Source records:
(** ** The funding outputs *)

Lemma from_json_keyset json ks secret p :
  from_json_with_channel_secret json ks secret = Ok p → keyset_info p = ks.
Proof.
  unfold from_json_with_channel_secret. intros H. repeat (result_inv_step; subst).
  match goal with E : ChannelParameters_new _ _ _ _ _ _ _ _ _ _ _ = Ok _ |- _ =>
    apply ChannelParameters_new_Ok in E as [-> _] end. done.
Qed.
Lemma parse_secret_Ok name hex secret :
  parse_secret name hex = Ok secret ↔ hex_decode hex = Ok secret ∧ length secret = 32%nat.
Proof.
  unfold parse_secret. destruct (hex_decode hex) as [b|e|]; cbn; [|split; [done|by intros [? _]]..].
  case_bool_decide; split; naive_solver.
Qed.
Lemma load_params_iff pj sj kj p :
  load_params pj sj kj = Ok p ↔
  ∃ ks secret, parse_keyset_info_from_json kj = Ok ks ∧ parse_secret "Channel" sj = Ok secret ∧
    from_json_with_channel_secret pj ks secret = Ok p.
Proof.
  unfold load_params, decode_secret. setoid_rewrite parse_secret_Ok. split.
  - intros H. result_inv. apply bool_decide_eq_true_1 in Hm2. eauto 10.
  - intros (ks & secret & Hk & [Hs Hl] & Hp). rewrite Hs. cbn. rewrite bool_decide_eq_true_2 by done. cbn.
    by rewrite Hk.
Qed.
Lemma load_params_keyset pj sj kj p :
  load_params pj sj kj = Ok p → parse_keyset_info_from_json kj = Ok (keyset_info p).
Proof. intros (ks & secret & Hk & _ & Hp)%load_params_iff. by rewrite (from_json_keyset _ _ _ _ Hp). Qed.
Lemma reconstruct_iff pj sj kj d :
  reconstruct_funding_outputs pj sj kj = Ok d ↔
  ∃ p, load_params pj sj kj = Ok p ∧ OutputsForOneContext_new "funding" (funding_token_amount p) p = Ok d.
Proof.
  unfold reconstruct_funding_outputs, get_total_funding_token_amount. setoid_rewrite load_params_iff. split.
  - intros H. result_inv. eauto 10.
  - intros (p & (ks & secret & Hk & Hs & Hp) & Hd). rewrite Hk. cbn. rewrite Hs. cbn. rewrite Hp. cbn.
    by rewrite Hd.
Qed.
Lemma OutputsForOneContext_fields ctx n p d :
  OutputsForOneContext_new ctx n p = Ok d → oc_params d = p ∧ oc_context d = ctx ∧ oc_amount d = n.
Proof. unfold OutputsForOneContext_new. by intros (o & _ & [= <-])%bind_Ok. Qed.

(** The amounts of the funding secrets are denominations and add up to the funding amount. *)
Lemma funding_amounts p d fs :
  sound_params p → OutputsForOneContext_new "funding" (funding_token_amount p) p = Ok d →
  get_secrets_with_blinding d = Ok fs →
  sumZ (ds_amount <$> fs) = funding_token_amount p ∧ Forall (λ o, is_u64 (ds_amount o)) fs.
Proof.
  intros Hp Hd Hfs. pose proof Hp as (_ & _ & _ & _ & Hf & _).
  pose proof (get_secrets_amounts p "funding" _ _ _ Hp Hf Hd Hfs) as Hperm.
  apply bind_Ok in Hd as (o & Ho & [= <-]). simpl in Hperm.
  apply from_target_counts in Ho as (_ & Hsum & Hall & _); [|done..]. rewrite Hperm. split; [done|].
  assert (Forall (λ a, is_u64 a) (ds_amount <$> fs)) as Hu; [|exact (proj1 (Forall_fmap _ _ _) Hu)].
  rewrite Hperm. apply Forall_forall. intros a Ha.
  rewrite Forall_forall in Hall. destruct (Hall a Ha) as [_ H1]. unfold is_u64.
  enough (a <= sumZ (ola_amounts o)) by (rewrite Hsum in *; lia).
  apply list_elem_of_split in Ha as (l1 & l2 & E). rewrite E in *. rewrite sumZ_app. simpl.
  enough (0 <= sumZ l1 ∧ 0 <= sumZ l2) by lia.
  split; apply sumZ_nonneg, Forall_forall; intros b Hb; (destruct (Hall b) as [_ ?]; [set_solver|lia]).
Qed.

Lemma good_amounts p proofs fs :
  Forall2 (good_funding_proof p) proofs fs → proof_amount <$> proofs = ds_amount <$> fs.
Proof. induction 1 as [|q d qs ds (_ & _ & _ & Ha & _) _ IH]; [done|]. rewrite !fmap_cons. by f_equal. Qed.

==

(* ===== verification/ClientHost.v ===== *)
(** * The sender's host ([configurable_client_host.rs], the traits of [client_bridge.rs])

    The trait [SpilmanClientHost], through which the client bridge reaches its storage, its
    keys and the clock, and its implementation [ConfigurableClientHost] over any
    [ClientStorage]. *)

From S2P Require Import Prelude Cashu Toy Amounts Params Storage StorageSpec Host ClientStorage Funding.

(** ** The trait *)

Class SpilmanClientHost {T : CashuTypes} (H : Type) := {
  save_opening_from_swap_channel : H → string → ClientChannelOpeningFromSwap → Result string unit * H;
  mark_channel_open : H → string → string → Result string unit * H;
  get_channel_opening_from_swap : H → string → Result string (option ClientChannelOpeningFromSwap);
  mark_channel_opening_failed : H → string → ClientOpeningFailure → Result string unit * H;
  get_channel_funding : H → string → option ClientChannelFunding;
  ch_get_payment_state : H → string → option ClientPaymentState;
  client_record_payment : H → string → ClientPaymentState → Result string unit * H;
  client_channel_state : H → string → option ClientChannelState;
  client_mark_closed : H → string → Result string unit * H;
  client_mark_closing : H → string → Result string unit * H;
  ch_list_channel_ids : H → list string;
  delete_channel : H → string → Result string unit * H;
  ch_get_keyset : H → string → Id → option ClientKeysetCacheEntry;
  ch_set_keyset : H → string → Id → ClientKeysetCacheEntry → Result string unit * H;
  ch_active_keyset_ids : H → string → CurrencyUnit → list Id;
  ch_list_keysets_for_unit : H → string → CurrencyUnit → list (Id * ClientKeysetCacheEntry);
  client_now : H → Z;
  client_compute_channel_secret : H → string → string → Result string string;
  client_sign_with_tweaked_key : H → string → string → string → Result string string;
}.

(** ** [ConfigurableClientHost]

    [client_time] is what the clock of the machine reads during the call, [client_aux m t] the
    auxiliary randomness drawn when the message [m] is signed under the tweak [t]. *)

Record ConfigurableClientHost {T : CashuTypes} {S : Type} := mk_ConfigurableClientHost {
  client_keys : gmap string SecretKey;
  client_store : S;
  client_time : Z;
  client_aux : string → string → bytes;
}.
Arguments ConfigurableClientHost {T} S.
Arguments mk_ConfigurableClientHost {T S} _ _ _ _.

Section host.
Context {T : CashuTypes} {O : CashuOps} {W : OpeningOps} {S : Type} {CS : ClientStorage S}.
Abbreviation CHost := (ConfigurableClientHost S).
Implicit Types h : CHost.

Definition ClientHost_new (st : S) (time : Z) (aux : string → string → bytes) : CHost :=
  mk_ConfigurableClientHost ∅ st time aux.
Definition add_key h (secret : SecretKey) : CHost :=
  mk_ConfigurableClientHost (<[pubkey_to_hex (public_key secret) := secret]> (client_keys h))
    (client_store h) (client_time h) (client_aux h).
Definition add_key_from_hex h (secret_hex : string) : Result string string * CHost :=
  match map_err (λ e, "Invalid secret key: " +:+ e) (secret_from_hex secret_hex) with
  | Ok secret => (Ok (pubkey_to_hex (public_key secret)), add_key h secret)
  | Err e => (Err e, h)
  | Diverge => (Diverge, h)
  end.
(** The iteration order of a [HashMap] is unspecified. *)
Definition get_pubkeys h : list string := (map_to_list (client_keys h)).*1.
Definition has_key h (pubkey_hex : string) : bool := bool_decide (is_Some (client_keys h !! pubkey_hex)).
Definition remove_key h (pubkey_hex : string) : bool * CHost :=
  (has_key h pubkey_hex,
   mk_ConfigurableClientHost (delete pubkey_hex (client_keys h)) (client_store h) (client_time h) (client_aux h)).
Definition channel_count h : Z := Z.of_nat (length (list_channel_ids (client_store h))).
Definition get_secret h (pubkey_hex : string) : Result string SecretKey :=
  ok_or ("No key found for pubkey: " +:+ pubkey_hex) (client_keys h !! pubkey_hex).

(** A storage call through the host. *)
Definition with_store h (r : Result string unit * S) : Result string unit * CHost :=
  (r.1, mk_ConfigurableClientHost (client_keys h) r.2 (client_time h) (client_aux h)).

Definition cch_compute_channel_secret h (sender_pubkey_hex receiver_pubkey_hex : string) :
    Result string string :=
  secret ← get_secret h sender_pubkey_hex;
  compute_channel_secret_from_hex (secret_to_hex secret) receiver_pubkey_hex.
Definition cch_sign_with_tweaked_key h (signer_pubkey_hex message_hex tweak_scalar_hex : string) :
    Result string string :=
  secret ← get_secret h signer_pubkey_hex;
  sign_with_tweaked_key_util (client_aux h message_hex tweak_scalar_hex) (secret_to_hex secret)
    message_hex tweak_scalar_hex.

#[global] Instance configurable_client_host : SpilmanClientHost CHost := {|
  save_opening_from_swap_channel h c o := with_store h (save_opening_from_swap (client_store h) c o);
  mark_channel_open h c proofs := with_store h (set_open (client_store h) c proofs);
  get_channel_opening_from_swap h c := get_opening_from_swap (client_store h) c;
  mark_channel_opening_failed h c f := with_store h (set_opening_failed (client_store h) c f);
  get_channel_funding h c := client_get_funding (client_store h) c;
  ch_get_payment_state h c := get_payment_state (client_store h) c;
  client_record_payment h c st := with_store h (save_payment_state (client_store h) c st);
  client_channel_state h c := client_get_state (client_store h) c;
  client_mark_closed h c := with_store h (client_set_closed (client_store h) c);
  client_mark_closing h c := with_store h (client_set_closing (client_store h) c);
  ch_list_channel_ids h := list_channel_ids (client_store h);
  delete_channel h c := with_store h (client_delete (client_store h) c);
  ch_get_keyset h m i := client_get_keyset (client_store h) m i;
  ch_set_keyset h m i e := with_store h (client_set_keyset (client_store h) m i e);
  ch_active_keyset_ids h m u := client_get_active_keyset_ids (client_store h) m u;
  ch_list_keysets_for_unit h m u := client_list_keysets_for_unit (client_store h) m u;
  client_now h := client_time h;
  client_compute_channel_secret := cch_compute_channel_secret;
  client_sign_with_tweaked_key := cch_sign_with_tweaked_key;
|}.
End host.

The problem: Copy the lines above exactly, beginning at the line that has "rewrite Hperm. apply" and stopping after the line that has "enough (0 <= sumZ", and omit the rest.

Response to the exercise:
  rewrite Hperm. apply Forall_forall. intros a Ha.
  rewrite Forall_forall in Hall. destruct (Hall a Ha) as [_ H1]. unfold is_u64.
  enough (a <= sumZ (ola_amounts o)) by (rewrite Hsum in *; lia).
  apply list_elem_of_split in Ha as (l1 & l2 & E). rewrite E in *. rewrite sumZ_app. simpl.
  enough (0 <= sumZ l1 ∧ 0 <= sumZ l2) by lia.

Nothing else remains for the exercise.